Newly uncovered Vatican correspondence suggests that Pope Pius XII (C), shown here after the liberation of Rome on July 4, 1944, may have known about the homicidal nature of Nazi concentration camps. File Photo by Canadian Department of National Defense
Sept. 16 (UPI) -- A letter from 1942 uncovered by a Vatican archivist shows that Pope Pius XII, who served as pontiff during World War II, likely knew about the Holocaust, an Italian newspaper reported Saturday.
The correspondence also indicates the late Pope, who has long been criticized for failing to call out crimes against humanity committed by the German Nazis, was likely aware of the homicidal nature of the regime's concentration camps, according to the Rome daily Corriere della Sera.

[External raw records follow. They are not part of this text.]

(** a convolution (transposed or not) after the loop of lines 241-245 *)
Definition initialised (m : Module) : Prop :=
  match m with
  | Conv2dM c | ConvTranspose2dM c =>
      weight c = KaimingNormal fan_in /\
      forall b, bias c = Some b -> b = Zeros
  | _ => True
  end.

Definition is_conv (m : Module) : bool :=
  match m with Conv2dM _ | ConvTranspose2dM _ => true | _ => false end.


(** the blocks that the loops of lines 92-93 and 97-98 build from a list *)
Fixpoint block_list (block : Z -> Z -> list Module) (l : list Z)
    (i n : nat) : list Module :=
  match n with
  | O => []
  | S k => block (l !!! i) (l !!! (i + 1)%nat) ++ block_list block l (i + 1) k
  end.

(** the module a [MotionNet] call builds from the contents of its lists *)
Definition MotionNet_tree (c0 : Z) (cs ls : list Z) (H W : Z) : Module :=
  MotionNetM H W
    [ ("shrink"%string, conv_norm c0 32 1 1 0 1 false);
      ("conv_layers"%string,
       SequentialM (block_list get_conv_block (36 :: cs) 0 (length cs)));
      ("dropout_layers"%string,
       SequentialM (block_list get_linear_block ls 0 (length ls - 1)));
      ("last_layer"%string, LinearM (new_linear (default 0 (last ls)) 6 true)) ].

Definition net4 : Module := Eval vm_compute in FlowMotionNet_tree 4.

(** the run on one image pair of 256 x 320, without the batch dimension *)
Definition item_run : (list Shape * list Shape) * list Shape :=
  Eval vm_compute in
    match forward_shapes net4 [1; 6; 256; 320] with
    | OK (flows, motions, log) => (tail <$> flows, tail <$> motions, tail <$> log)
    | Raise _ => ([], [], [])
    end.

#[local] Open Scope string_scope.

(** a pyramid layer after construction: a convolution without bias, batch
    normalisation, LeakyReLU(0.1) *)
Definition conv_bn_relu (c_in c_out stride : Z) : Module :=
  SequentialM
    [ Conv2dM (mkConv2d c_in c_out 3 stride 1 1 (KaimingNormal fan_in) None);
      BatchNorm2dM c_out;
      LeakyReLUM (1 # 10) true ].

(** a decoder layer after construction: a convolution with bias, LeakyReLU(0.1) *)
Definition conv_relu (c_in c_out : Z) : Module :=
  SequentialM
    [ Conv2dM (mkConv2d c_in c_out 3 1 1 1 (KaimingNormal fan_in) (Some Zeros));
      LeakyReLUM (1 # 10) true ].

(** the three layers of pyramid level [l] *)
Definition pyramid_layers (net : Module) (l : string) (c_in c_out : Z) : Prop :=
  submodule net ("conv" +:+ l +:+ "a") = OK (conv_bn_relu c_in c_out 2) /\
  submodule net ("conv" +:+ l +:+ "aa") = OK (conv_bn_relu c_out c_out 1) /\
  submodule net ("conv" +:+ l +:+ "b") = OK (conv_bn_relu c_out c_out 1).

(** one stage of a decoder: [x' = torch.cat((self.<name>(x), x), 1)], and
    [x'] has more channels than [x] *)
Definition dense_stage (g : list Node) (log : list Shape) (name : string)
    (x x' : nat) : Prop :=
  exists y,
    g !! y = Some (mkNode (Call name) [x]) /\
    g !! x' = Some (mkNode Cat [y; x]) /\
    channels log x < channels log x'.

(** the decoder of level [L]: five stages, then the flow head *)
Definition dense_decoder (net : Module) (g : list Node) (log : list Shape)
    (L : string) : Prop :=
  exists x0 x1 x2 x3 x4 x5 flow : nat,
    dense_stage g log ("conv" +:+ L +:+ "_0") x0 x1 /\
    dense_stage g log ("conv" +:+ L +:+ "_1") x1 x2 /\
    dense_stage g log ("conv" +:+ L +:+ "_2") x2 x3 /\
    dense_stage g log ("conv" +:+ L +:+ "_3") x3 x4 /\
    dense_stage g log ("conv" +:+ L +:+ "_4") x4 x5 /\
    g !! flow = Some (mkNode (Call ("predict_flow" +:+ L)) [x5]) /\
    Forall (fun i => exists c_in c_out,
              submodule net ("conv" +:+ L +:+ "_" +:+ i) = OK (conv_relu c_in c_out))
           ["0"; "1"; "2"; "3"; "4"] /\
    submodule net ("predict_flow" +:+ L)
      = OK (Conv2dM (mkConv2d (channels log x5) 2 3 1 1 1
                       (KaimingNormal fan_in) (Some Zeros))) /\
    channels log flow = 2 /\
    Forall (fun i => op <$> g !! i <> Some (Call "leakyRELU")) (consumers g flow).

(** the flow of level [L] on its way to the next finer level: upsampled,
    doubled, and only then read by the operations [uses] *)
Definition handed_down (net : Module) (g : list Node) (log : list Shape)
    (L : string) (uses : list Op) : Prop :=
  exists x flow up up_flow : nat, exists b H W : Z,
    g !! flow = Some (mkNode (Call ("predict_flow" +:+ L)) [x]) /\
    g !! up = Some (mkNode (Call ("deconv" +:+ L)) [flow]) /\
    submodule net ("deconv" +:+ L) = OK (UpsamplingBilinear2dM 2) /\
    g !! up_flow = Some (mkNode (MulScalar 2) [up]) /\
    Forall (fun i => i = up \/ op <$> g !! i = Some (Call ("motion_" +:+ L)))
           (consumers g flow) /\
    consumers g up = [up_flow] /\
    (fun i => op <$> g !! i) <$> consumers g up_flow = Some <$> uses /\
    log !! flow = Some [b; 2; H; W] /\
    log !! up_flow = Some [b; 2; 2 * H; 2 * W].












End Describe.

(** * Vocabulary of the numerical properties *)

Module Geometry.

#[local] Open Scope R_scope.

(** The point of the input image, in pixel coordinates, that [warp] samples
    for the output pixel (h, w) of batch item [n]: the grid of lines
    263-267, read back by [grid_sample]. *)
Definition sample_x (align_corners : bool) (W : Z) (flo : Tensor)
    (n h w : Z) : R :=
  unnormalize align_corners W
    (2 * (IZR w + dat flo [n; 0%Z; h; w]) / IZR (Z.max (W - 1) 1) - 1).

Definition sample_y (align_corners : bool) (H : Z) (flo : Tensor)
    (n h w : Z) : R :=
  unnormalize align_corners H
    (2 * (IZR h + dat flo [n; 1%Z; h; w]) / IZR (Z.max (H - 1) 1) - 1).

(** bilinear interpolation of channel [c] of item [n] at the point
    (ix, iy), pixels outside the image counting as zero *)
Definition interpolate (input : Tensor) (n c : Z) (ix iy : R) : R :=
  let x0 := Zfloor ix in
  let y0 := Zfloor iy in
  let x1 := (x0 + 1)%Z in
  let y1 := (y0 + 1)%Z in
  pixel input n c y0 x0 * ((IZR x1 - ix) * (IZR y1 - iy))
  + pixel input n c y0 x1 * ((ix - IZR x0) * (IZR y1 - iy))
  + pixel input n c y1 x0 * ((IZR x1 - ix) * (iy - IZR y0))
  + pixel input n c y1 x1 * ((ix - IZR x0) * (iy - IZR y0)).

(** the share of the two neighbours of the coordinate [i] that lies
    within [0, size) *)
Definition inside_weight (size : Z) (i : R) : R :=
  let i0 := Zfloor i in
  (if bool_decide (0 <= i0 < size)%Z then IZR (i0 + 1) - i else 0)
  + (if bool_decide (0 <= i0 + 1 < size)%Z then i - IZR i0 else 0).



End Geometry.

(** * Concrete inputs *)

Module Examples.

Import MotionHead.

(** the lists of the call that builds [motion_3] *)
Definition motion_3_lists : Arch.Heap :=
  {[ 1%positive := [501; 64; 128; 256]; 2%positive := [256; 256; 256] ]}.

#[local] Open Scope R_scope.

(** a one-row image of two pixels, and a flow that moves the sample of the
    right pixel a ten-thousandth of a pixel past the border *)
Definition x_pair : Tensor :=
  mkTensor [1; 1; 1; 2]%Z
    (fun idx => if bool_decide (idx = [0; 0; 0; 1]%Z) then 7 else 5).

Definition flo_edge : Tensor :=
  mkTensor [1; 2; 1; 2]%Z
    (fun idx => if bool_decide (idx = [0; 0; 0; 1]%Z) then (1 / 10000) else 0).

(** the same situation for the other convention of [grid_sample]: a 2 x 2
    image, and a flow that puts the sample of the upper right pixel on its
    own row and a ten-thousandth of a pixel past the border *)
Definition x_quad : Tensor :=
  mkTensor [1; 1; 2; 2]%Z
    (fun idx => if bool_decide (idx = [0; 0; 0; 1]%Z) then 7 else 5).

Definition flo_quad : Tensor :=
  mkTensor [1; 2; 2; 2]%Z
    (fun idx => if bool_decide (idx = [0; 0; 0; 1]%Z) then - (24995 / 100000)
                else if bool_decide (idx = [0; 1; 0; 1]%Z) then 1 / 4 else 0).

(** [warp x flo] keeps the pixel at [idx], whose sampled mask value is
    0.9999 and no more; the value kept is that of the examples, 7 * 0.9999 *)
Definition kept_at_threshold (align_corners : bool) (x flo : Tensor)
    (idx : list Z) : Prop :=
  exists out vgrid smask,
    warp align_corners x flo = OK out /\
    warp_vgrid x flo = OK vgrid /\
    grid_sample align_corners (ones (shape x)) vgrid = OK smask /\
    valid_index (shape out) idx /\
    dat smask idx = 9999 / 10000 /\
    ~ (9999 / 10000 < dat smask idx) /\
    dat (threshold smask) idx = 1 /\
    dat out idx = 7 * (9999 / 10000) /\
    dat out idx <> 0.

(** [MotionNet(conv_sizes=[1], lin_sizes=[36], H=1, W=1)] with all
    convolution and linear weights zero and the last bias (3,0,0,0,0,2) *)
Definition sample_head : MotionNet :=
  mkMotionNet 1 1
    [Conv2dL (mkConv2d 1 32 1 1 0 1 (zeros [32; 1; 1; 1]%Z) (Some (zeros [32%Z])));
     LeakyReLUL (1 / 10)]
    [] []
    (mkLinear 36 6 (zeros [6; 36]%Z)
       (Some (mkTensor [6%Z]
                (fun idx => if bool_decide (idx = [0%Z]) then 3
                            else if bool_decide (idx = [5%Z]) then 2 else 0)))).

(** a batch of one motion vector: no rotation, translation along z *)
Definition still_motion : Tensor :=
  mkTensor [1; 6]%Z (fun idx => if bool_decide (idx = [0; 5]%Z) then 1 else 0).




End Examples.

(** * Properties of the numerical view *)

Import MotionHead MotionDecoder Geometry Examples.

(** evaluate the closed integer expressions under [IZR] *)
Ltac IZR_compute :=
  repeat match goal with
  | |- context [IZR ?z] =>
      lazymatch z with
      | Z0 => fail | Zpos _ => fail | Zneg _ => fail
      | _ => let v := eval vm_compute in z in change (IZR z) with (IZR v)
      end
  end.

Section Broadcasting.

Lemma bind_OK {A B : Type} (m : Result A) (f : A -> Result B) (b : B) :
  m ≫= f = OK b -> exists a, m = OK a /\ f a = OK b.
Proof.
  destruct m as [a|e]; simpl; intros H; [eauto | discriminate].
Qed.

Lemma bdim_refl a : bdim a a = OK a.
Proof. unfold bdim. by rewrite Z.eqb_refl. Qed.

Lemma broadcast_rev_refl s : broadcast_rev s s = OK s.
Proof.
  induction s as [|a s IH]; simpl; [done|].
  rewrite bdim_refl. simpl. rewrite IH. done.
Qed.

Lemma broadcast_shapes_refl s : broadcast_shapes s s = OK s.
Proof.
  unfold broadcast_shapes. rewrite broadcast_rev_refl. simpl.
  by rewrite rev_involutive.
Qed.

Lemma bindex_valid s idx : valid_index s idx -> bindex s idx = idx.
Proof.
  intros Hv. unfold bindex.
  rewrite (Forall2_length _ _ _ Hv), Nat.sub_diag, drop_0.
  induction Hv as [|d k s idx Hk _ IH]; simpl; [done|].
  rewrite IH. destruct (Z.eqb_spec d 1); [|done].
  f_equal. lia.
Qed.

The newspaper said the Dec. 14, 1942, letter, which was uncovered by Vatican archivist Giovanni Coco, is a correspondence between the anti-Nazi German Jesuit priest Lothar Konig and Pius' secretary, Robert Leiber.
In an interview, Coco said the correspondence referred to a "blast furnace" at the Belzac concentration camp and said the priest states that "up to 6,000 men die every day, mainly Poles and Jews."

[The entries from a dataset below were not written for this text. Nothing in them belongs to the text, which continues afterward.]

(** ** The cells after the loop *)

(** The exceptions these cells can raise themselves. *)
Inductive pyerr :=
| KeyErr (key : string)    (* d[key] with key missing *)
| IndexErr.                (* a[i] with i out of bounds *)

(** [d[key]] on a dict. *)
Definition getitem {V} (d : list (string * V)) (key : string) : pyerr + V :=
  match dict_get key d with
  | Some v => inr v
  | None => inl (KeyErr key)
  end.

(** [for i, key in enumerate(keys): d[key] = values[i]], with [i] the
    index of the head of [keys]. *)
Fixpoint enumerate_into (d : list (string * float)) (i : nat)
    (keys : list string) (values : list float)
    : pyerr + list (string * float) :=
  match keys with
  | [] => inr d
  | key :: keys' =>
      match values !! i with
      | Some v => enumerate_into (dict_set key v d) (S i) keys' values
      | None => inl IndexErr
      end
  end.

(** The cell that reads the fitted parameters out of [model], whose state
    is [s]: [keplerian_parameters] from [model.keplerian['0']], then
    [linear_parameters] from [model._lin_name] and [model._lin_par].  The
    result is the pair [(linear_parameters, keplerian_parameters)]. *)
Definition parameter_cell (s : AstroModel)
    : pyerr + (list (string * float) * list (string * float)) :=
  match getitem (m_keplerian s) "0" with
  | inl e => inl e
  | inr k =>
      match enumerate_into [] 0 (k_param k) (k_par k) with
      | inl e => inl e
      | inr keplerian_parameters =>
          match enumerate_into [] 0 (m_lin_name s) (m_lin_par s) with
          | inl e => inl e
          | inr linear_parameters => inr (linear_parameters, keplerian_parameters)
          end
      end
  end.

(** Values held by [attribute_dict]. *)
Inductive value :=
| VFloat (x : float)
| VInt (z : Z)
| VStr (s : string).

(** What the last cell takes from the Gaia archive and from astropy. *)
Record Catalog := {
  dr3_ra : float;            (* dr3_gaia_source.loc[0,'ra'] *)
  dr3_dec : float;           (* dr3_gaia_source.loc[0,'dec'] *)
  Tref_MJD : float;          (* reference_time.mjd *)
  m1_MS_gaia : float;        (* dr3_binary_masses m1 *)
  source_id : Z
}.

(** pystrometry's functions and constants, and numpy's [rad2deg], as the
    last cell uses them: any functions and values. *)
Class Pystrometry := {
  angular_to_linear : float -> float -> float;
  pjGet_m2 : float -> float -> float -> float;
  MS_kg : float;
  MJ_kg : float;
  np_rad2deg : float -> float
}.

Section LastCell.
Context `{Pystrometry}.
(** X24. For a non-empty history, the risk model receives all nine expected
    features of the future frame, each with [horizon_days] values: the
    fallback for a frame without features is not taken on the frames that
    [create_future_dataframe] builds. *)
Theorem future_frame_feeds_all_features
    (h : Host) (now : date) (hist : DataFrame) (H : nat) :
  df_rows hist <> [] ->
  let future := Forecasting.create_future_dataframe now (Some hist) H in
  map fst (risk_matrix h future) = Disruption.expected_features
  /\ matrix_rows H (risk_matrix h future).
Proof.
  intros Hne. cbv zeta. split.
  - rewrite risk_matrix_names_eq.
    destruct (future_frame_has now hist H Hne) as (Hhas & _).
    cbv zeta in Hhas.
    unfold Disruption.expected_features. cbn [filter].
    change (feature_source "temperature") with "temperature"%string.
    change (feature_source "rainfall") with "rainfall"%string.
    change (feature_source "congestion_index") with "congestion_index"%string.
    change (feature_source "extreme_temp") with "temperature"%string.
    change (feature_source "heavy_rain") with "rainfall"%string.
    change (feature_source "high_congestion") with "congestion_index"%string.
    change (feature_source "day_of_week") with "date"%string.
    change (feature_source "month") with "date"%string.
    change (feature_source "is_weekend") with "date"%string.
    rewrite (Hhas "temperature"%string), (Hhas "rainfall"%string),
      (Hhas "congestion_index"%string), (Hhas "date"%string);
      try reflexivity; cbn; tauto.
  - rewrite <- (future_frame_len now hist H Hne) at 1.
    apply risk_matrix_rows_all.
Qed.
(** * hloppy_bot: the praise ledger and the weekly quota gate

    A shallow embedding of [src/hloppy_bot.py].  The Python classes
    [PraiseData] (the ledger store) and [HloppyBot] (the command
    orchestrator) are translated method by method into functions over an
    explicit world: the snapshot file, the in-memory [self.data], a counter
    of interactions with the outside, and the messages sent so far.
    Exceptions are values, so that [try ... except Exception] is a
    combinator and "no exception propagates" is a theorem. *)

From Stdlib Require Import ZArith Lia Ascii String.
From Stdlib Require DecimalString DecimalZ.
From stdpp Require Import gmap strings list fin_maps sorting.

Local Open Scope Z_scope.

(** ** Parsed JSON documents

    What [json.load] hands back: [None], [bool], [int], [str], [list] and
    [dict].  Floats are left out: the code never computes with numbers read
    from the file.  [JObj] lists the items of the parsed [dict] in insertion
    order; [json.load] has resolved repeated member names, so the keys of a
    [JObj] that comes from a file are pairwise distinct. *)

#[warnings="-register-all"] Inductive json : Type :=
| JNull
| JBool (b : bool)
| JNum (n : Z)
| JStr (s : string)
| JArr (elems : list json)
| JObj (members : list (string * json)).

(** The exceptions that the modelled code can meet. *)
Inductive exn : Type :=
| OSError
| JSONDecodeError
| AttributeError
| TypeError
| KeyError
| ValueError
| SlackApiError.

#[global] Instance exn_eq_dec : EqDecision exn.
Proof. solve_decision. Defined.

(** A computation that either raises or returns. *)
Definition result (A : Type) : Type := exn + A.

Definition raise {A} (e : exn) : result A := inl e.

#[global] Instance result_ret : MRet result := fun _ a => inr a.
#[global] Instance result_bind : MBind result := fun _ _ f r =>
  match r with
  | inl e => inl e
  | inr a => f a
  end.

(** ** Python built-ins on JSON values *)

(** [dict.get]-style lookup in the items of a dict. *)
Fixpoint assoc (k : string) (m : list (string * json)) : option json :=
  match m with
  | [] => None
  | (k', v) :: m' => if String.eqb k k' then Some v else assoc k m'
  end.

(** [not data]: the falsy values. *)
Definition py_truthy (j : json) : bool :=
  match j with
  | JNull => false
  | JBool b => b
  | JNum n => negb (n =? 0)
  | JStr s => negb (String.eqb s "")
  | JArr l => negb (bool_decide (l = []))
  | JObj m => negb (bool_decide (m = []))
  end.

(** [data.items()]: only a dict has the attribute. *)
Definition py_items (j : json) : result (list (string * json)) :=
  match j with
  | JObj m => inr m
  | _ => raise AttributeError
  end.

(** [user_data.get(key, [])]: only a dict has the attribute. *)
Definition py_get (j : json) (k : string) (dflt : json) : result json :=
  match j with
  | JObj m => inr (default dflt (assoc k m))
  | _ => raise AttributeError
  end.

(** [for p in v]: a list yields its elements, a dict its keys, a string its
    characters; the other values are not iterable. *)
Definition py_iter (j : json) : result (list json) :=
  match j with
  | JArr l => inr l
  | JObj m => inr ((fun kv => JStr kv.1) <$> m)
  | JStr s => inr ((fun c => JStr (String c EmptyString)) <$> String.list_ascii_of_string s)
  | _ => raise TypeError
  end.

(** [p['key']] with a string key: a dict looks the key up, every other
    value refuses a string index. *)
Definition py_subscript (j : json) (k : string) : result json :=
  match j with
  | JObj m =>
      match assoc k m with
      | Some v => inr v
      | None => raise KeyError
      end
  | _ => raise TypeError
  end.

(** ** Naive local datetimes

    A [datetime] without time zone, as [datetime.now()] returns it: the
    proleptic Gregorian day number of its date ([toordinal()], day 1 is
    Monday 0001-01-01) and the microseconds elapsed since midnight.  The
    type does not bound the two fields; nothing below needs the bounds. *)

Record datetime : Type := DateTime { ordinal : Z; tod : N }.

#[global] Instance datetime_eq_dec : EqDecision datetime.
Proof. solve_decision. Defined.

(** [t.weekday()]: Monday is 0, Sunday is 6. *)
Definition weekday (t : datetime) : Z := (ordinal t + 6) mod 7.

(** [t - timedelta(days=k)]. *)
Definition minus_days (t : datetime) (k : Z) : datetime :=
  {| ordinal := ordinal t - k; tod := tod t |}.

(** [t.replace(hour=0, minute=0, second=0, microsecond=0)]. *)
Definition at_midnight (t : datetime) : datetime :=
  {| ordinal := ordinal t; tod := 0%N |}.

(** [a <= b] on datetimes: by date, then by time of day. *)
Definition dt_leb (a b : datetime) : bool :=
  (ordinal a <? ordinal b) || ((ordinal a =? ordinal b) && (tod a <=? tod b)%N).

(** [a >= b]. *)
Definition dt_geb (a b : datetime) : bool := dt_leb b a.

(** ** The ledger *)

(** An entry of a ['received'] list. *)
Record received_entry : Type := Received {
  from_user : json;
  r_message : json;
  r_timestamp : datetime
}.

The new correspondence, if authenticated, would cast serious doubt on previous claims that Pius and his clergy were ignorant of Nazi Germany's genocidal actions.
Historians have accused Pius XII of not only doing very little to curtail the Nazis, but of turning a blind eye to the so-called "ratlines" that some Catholic clergy helped set up for Nazi war criminals to flee Europe.

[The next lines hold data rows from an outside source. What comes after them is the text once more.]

Definition set_lastExportPath (v : string) (m : model) : model :=
  {| state := state m; cfg := cfg m; paths := paths m;
     rootPath := rootPath m; homePath := homePath m; minimax := minimax m;
     list_ := list_ m; selected := selected m;
     selectedOrder := selectedOrder m; width := width m; height := height m;
     statusMsg := statusMsg m; errorMsg := errorMsg m; infoMsg := infoMsg m;
     currentDir := currentDir m; textInputs := textInputs m;
     activeInput := activeInput m; confirmLines := confirmLines m;
     viewport := viewport m; logs := logs m; cloneQueue := cloneQueue m;
     cloneIndex := cloneIndex m; cloneSuccess := cloneSuccess m;
     cloneFailed := cloneFailed m; pendingReload := pendingReload m;
     results := results m; lastExportPath := v |}.

Definition defaultStatus : string :=
  "按 C 克隆 · Shift+C 编辑凭证 · 空格/X 勾选文件 · Enter 进入目录 · E 导出 · Q 退出".

(** [m.selected[path]]: a missing key reads as [false]. *)
Definition isSelected (m : model) (p : string) : bool :=
  default false (selected m !! p).

(** [func (m *model) selectedFiles() []string] *)
Definition selectedFiles (m : model) : list string :=
  filter (fun p => isSelected m p = true) (selectedOrder m).

(** The loop that cuts the first occurrence of [p] out of the order. *)
Fixpoint removeFirst (p : string) (order : list string) : list string :=
  match order with
  | [] => []
  | q :: rest => if String.eqb q p then rest else q :: removeFirst p rest
  end.

(** [func (m *model) currentDirOrRoot() string] *)
Definition currentDirOrRoot (m : model) : string :=
  if String.eqb (currentDir m) "" then rootPath m else currentDir m.

(** [func (m *model) initTextInputs()] *)
Definition initTextInputs (m : model) : model :=
  let apiInput := mkTextInput (config.MinimaxSecret (cfg m)) false in
  let groupInput := mkTextInput (config.MinimaxGroup (cfg m)) false in
  set_textInputs [Focus apiInput; groupInput] m.

Section WithRuntime.
Context {rt : Runtime} {toml : config.Toml} {json : minimax.Json}
        {bubbles : Bubbles}.
(** The loop leaves ip and reqRaw alone. *)
Lemma scan_ip (lines : list string) (l : httpLogger) (line : string) :
  ip (fst (foldl scanStep (l, line) lines)) = ip l ∧
  reqRaw (fst (foldl scanStep (l, line) lines)) = reqRaw l.
Proof.
  revert l line. induction lines as [|x lines IH]; intros l line; [done|].
  rewrite foldl_scanStep_cons. destruct (IH (setUa (setPath l x pathRegexp
    getParamsRegexp) x userAgentRegexp) x) as [-> ->].
  destruct (setUa_rest (setPath l x pathRegexp getParamsRegexp) x
              userAgentRegexp) as (-> & _ & _ & _ & ->).
  by destruct (setPath_ua l x pathRegexp getParamsRegexp) as (-> & _ & ->).
Qed.

(** The variable [line] ends as the last line scanned. *)
Lemma scan_line (lines : list string) (l : httpLogger) (line : string) :
  snd (foldl scanStep (l, line) lines) = default line (last lines).
Proof.
  revert l line. induction lines as [|x lines IH]; intros l line; [done|].
  rewrite foldl_scanStep_cons, IH, last_cons. by destruct (last lines).
Qed.



(** X1: [SetRequestInfo] always takes ip from the request and keeps the dump in
    reqRaw (the empty text when there is none); it never touches the
    writer, the status or the extras. *)
Theorem SetRequestInfo_frame (l : httpLogger) (r : http.Request) :
  ip (SetRequestInfo l r) = getIP r ∧
  reqRaw (SetRequestInfo l r) = reqDump r ∧
  w (SetRequestInfo l r) = w l ∧ status (SetRequestInfo l r) = status l ∧
  extras (SetRequestInfo l r) = extras l.
Proof.
  destruct (SetRequestInfo_kept l r) as (Hw & Hs & He).
  repeat split; try done.
  all: rewrite ExtractSpec.SetRequestInfo_lines; cbv zeta;
    destruct (scan_ip (bufio.ScanLines (reqDump r))
                (set_reqRaw (set_ip l (getIP r)) (reqDump r)) EmptyString)
      as [Hi Hr];
    by destruct (String.length _ =? 0).
Qed.



(** X2: A request without dump, or with an empty one, changes ip and reqRaw and
    nothing else: method, path, ua and params stay as they were. *)
Theorem SetRequestInfo_without_dump (l : httpLogger) (r : http.Request) :
  reqDump r = EmptyString →
  SetRequestInfo l r = set_reqRaw (set_ip l (getIP r)) EmptyString.
Proof.
  intros Hd. rewrite ExtractSpec.SetRequestInfo_lines, Hd. cbv zeta.
  cbn [bufio.ScanLines bufio.pieces bufio.tokens foldl fst snd String.length
       Nat.eqb params set_reqRaw set_ip].
  destruct l as [w0 ip0 m0 p0 u0 j0 s0 raw0 ex0]. cbn.
  by destruct j0.
Qed.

While it is unknown how much involvement Catholic clergy had with specific escapees, the Nazi war criminals Joseph Mengele, Klaus Barbie and Walther Rauff escaped Europe via ratlines.
Barbie, who was responsible for the torture and murder of French resistance fighters, was assisted in his escape by American intelligence, who saw him as a potential ally against the Soviet Union.
While Pius XII is known to have, at times, publicly opposed Nazi racial laws and discrimination against Jews, and many Catholic churches protected Jews, sometimes on Pius XII's orders, his church also frequently refused to denounce specific Nazi actions.